● **Task details**
Please take the records that follow and repeat exactly the lines starting with the line with "Lemma rotation_Permutation start" and going on through the line with "rewrite rotation_length in Hlt.".

● **Supplied material**
Lemma provider_send_spec p message context log :
  let p0 := reset_daily_counter today p in
  let sent := send_message today post p message context log in
  name (self sent) = name p ∧ api_key (self sent) = api_key p ∧
  base_url (self sent) = base_url p ∧ model (self sent) = model p ∧
  daily_limit (self sent) = daily_limit p ∧
  last_reset (self sent) = last_reset p0 ∧
  (messages_used_today (self sent) = messages_used_today p0 ∨
   messages_used_today (self sent) = messages_used_today p0 + 1 ∧
   is_available p0 = true ∧ messages_used_today p0 < daily_limit p0) ∧
  (is_available (self sent) = is_available p0 ∨ is_available (self sent) = false) ∧
  (context_after sent = context ∨
   ∃ shared, context = Some shared ∧
             context_after sent = Some (shared ++ [mkMsg "user" message])) ∧
  log `prefix_of` http_log sent ∧
  ∀ response provider tokens_used,
    returned sent = Success response provider tokens_used →
    provider = name p ∧
    messages_used_today (self sent) = messages_used_today p0 + 1 ∧
    is_available (self sent) = true.
Proof.
  intros p0 sent. subst sent.
  destruct (reset_daily_counter_frame p) as (Hn & Hk & Hu & Hm & Hl & He).
  fold p0 in Hn, Hk, Hu, Hm, Hl, He.
  destruct ((can_send_message today p).1) eqn:Hcan.
  2:{ rewrite provider_send_cannot_send by done. fold p0. simpl.
      repeat split; auto; intros; simplify_eq. }
  apply can_send_message_true in Hcan as [Hav Hlt]. fold p0 in Hav, Hlt.
  unfold send_message, can_send_message. fold p0. rewrite Hav. simpl.
  destruct (Z.ltb_spec (messages_used_today p0) (daily_limit p0)); [|lia]. simpl.
  destruct (dispatch post p0 message context log) as [sent|] eqn:Hd.
  2:{ simpl. repeat split; auto; intros; simplify_eq. }
  apply dispatch_spec in Hd as (req & context' & -> & Hctx).
  pose proof (handle_response_spec p0 req context' log) as Hr. simpl in Hr.
  destruct Hr as (Hc & Hlog & Hn' & Hk' & Hu' & Hm' & Hl' & Hd' & He' & Hused & Hflag & Hok).
  assert (log `prefix_of` log ++ [req]) by (by apply prefix_app_r).
  destruct (returned (handle_response post p0 req context' log)) as [e|r] eqn:Hret; simpl.
  - rewrite Hc, Hlog. repeat split; try congruence; auto; intros; simplify_eq.
    destruct Hused as [->| ->]; auto.
  - rewrite Hc, Hlog.
    repeat split; try congruence; auto; intros; simplify_eq.
    + destruct Hused as [->| ->]; auto.
    + by destruct (Hok _ _ _ eq_refl) as (-> & ? & ?).
    + by destruct (Hok _ _ _ eq_refl) as (_ & ? & ?).
    + destruct (Hok _ _ _ eq_refl) as (_ & ? & ?). congruence.
Qed.

End ProviderFacts.

(** ** Facts about the rotation order *)

Lemma rotation_length start n : length (rotation start n) = n.
Proof. unfold rotation. by rewrite length_fmap, length_seq. Qed.

Lemma rotation_lookup start n i :
  (i < n)%nat →
  rotation start n !! i = Some (position_at start n i).
Proof.
  intros Hi. unfold rotation.
  by rewrite list_lookup_fmap, lookup_seq_lt.
Qed.

Lemma rotation_head start n :
  (0 < n)%nat → head (rotation start n) = Some (Z.to_nat (start `mod` Z.of_nat n)).
Proof.
  intros Hn. rewrite head_lookup, rotation_lookup by done.
  unfold position_at. by rewrite Z.add_0_r.
Qed.

(** Two offsets below [n] that land on the same position are equal. *)
Lemma position_at_inj start (n i j : nat) :
  (i < n)%nat → (j < n)%nat →
  position_at start n i = position_at start n j → i = j.
Proof.
  unfold position_at. intros Hi Hj Heq.
  assert (0 < Z.of_nat n) as Hn by lia.
  pose proof (Z.mod_pos_bound (start + Z.of_nat i) _ Hn) as Hbi.
  pose proof (Z.mod_pos_bound (start + Z.of_nat j) _ Hn) as Hbj.
  apply Z2Nat.inj in Heq; [|lia..].
  pose proof (Z.div_mod (start + Z.of_nat i) (Z.of_nat n) ltac:(lia)) as Hdi.
  pose proof (Z.div_mod (start + Z.of_nat j) (Z.of_nat n) ltac:(lia)) as Hdj.
  rewrite Heq in Hdi.
  assert ((start + Z.of_nat i) `div` Z.of_nat n
            = (start + Z.of_nat j) `div` Z.of_nat n) by nia.
  nia.
Qed.

Lemma position_at_lt start (n i : nat) :
  (0 < n)%nat → (position_at start n i < n)%nat.
Proof.
  unfold position_at. intros Hn.
  pose proof (Z.mod_pos_bound (start + Z.of_nat i) (Z.of_nat n) ltac:(lia)).
  lia.
Qed.

Lemma rotation_NoDup start n : NoDup (rotation start n).
Proof.
  apply NoDup_alt. intros i j k Hi Hj.
  pose proof (lookup_lt_Some _ _ _ Hi) as Hli.
  pose proof (lookup_lt_Some _ _ _ Hj) as Hlj.
  rewrite rotation_length in Hli, Hlj.
  rewrite rotation_lookup in Hi, Hj by done.
  simplify_eq. eapply position_at_inj; eauto.
Qed.

(** The rotation visits every position of the candidate list, once. *)
Lemma rotation_Permutation start n : rotation start n ≡ₚ seq 0 n.
Proof.
  apply submseteq_length_Permutation.
  - apply NoDup_submseteq; [apply rotation_NoDup|].
    intros k [i Hi]%list_elem_of_lookup.
    pose proof (lookup_lt_Some _ _ _ Hi) as Hlt.
    rewrite rotation_length in Hlt.
    rewrite rotation_lookup in Hi by done. simplify_eq.
    apply elem_of_seq. split; [lia|].
    apply position_at_lt. lia.
  - by rewrite rotation_length, length_seq.
Qed.

(** ** Facts about the candidate list *)

Section ManagerFacts.

Import MultiAIManager.

Variable today : Z.
Variable post : Network.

● **Written reply**
Lemma rotation_Permutation start n : rotation start n ≡ₚ seq 0 n.
Proof.
  apply submseteq_length_Permutation.
  - apply NoDup_submseteq; [apply rotation_NoDup|].
    intros k [i Hi]%list_elem_of_lookup.
    pose proof (lookup_lt_Some _ _ _ Hi) as Hlt.
    rewrite rotation_length in Hlt.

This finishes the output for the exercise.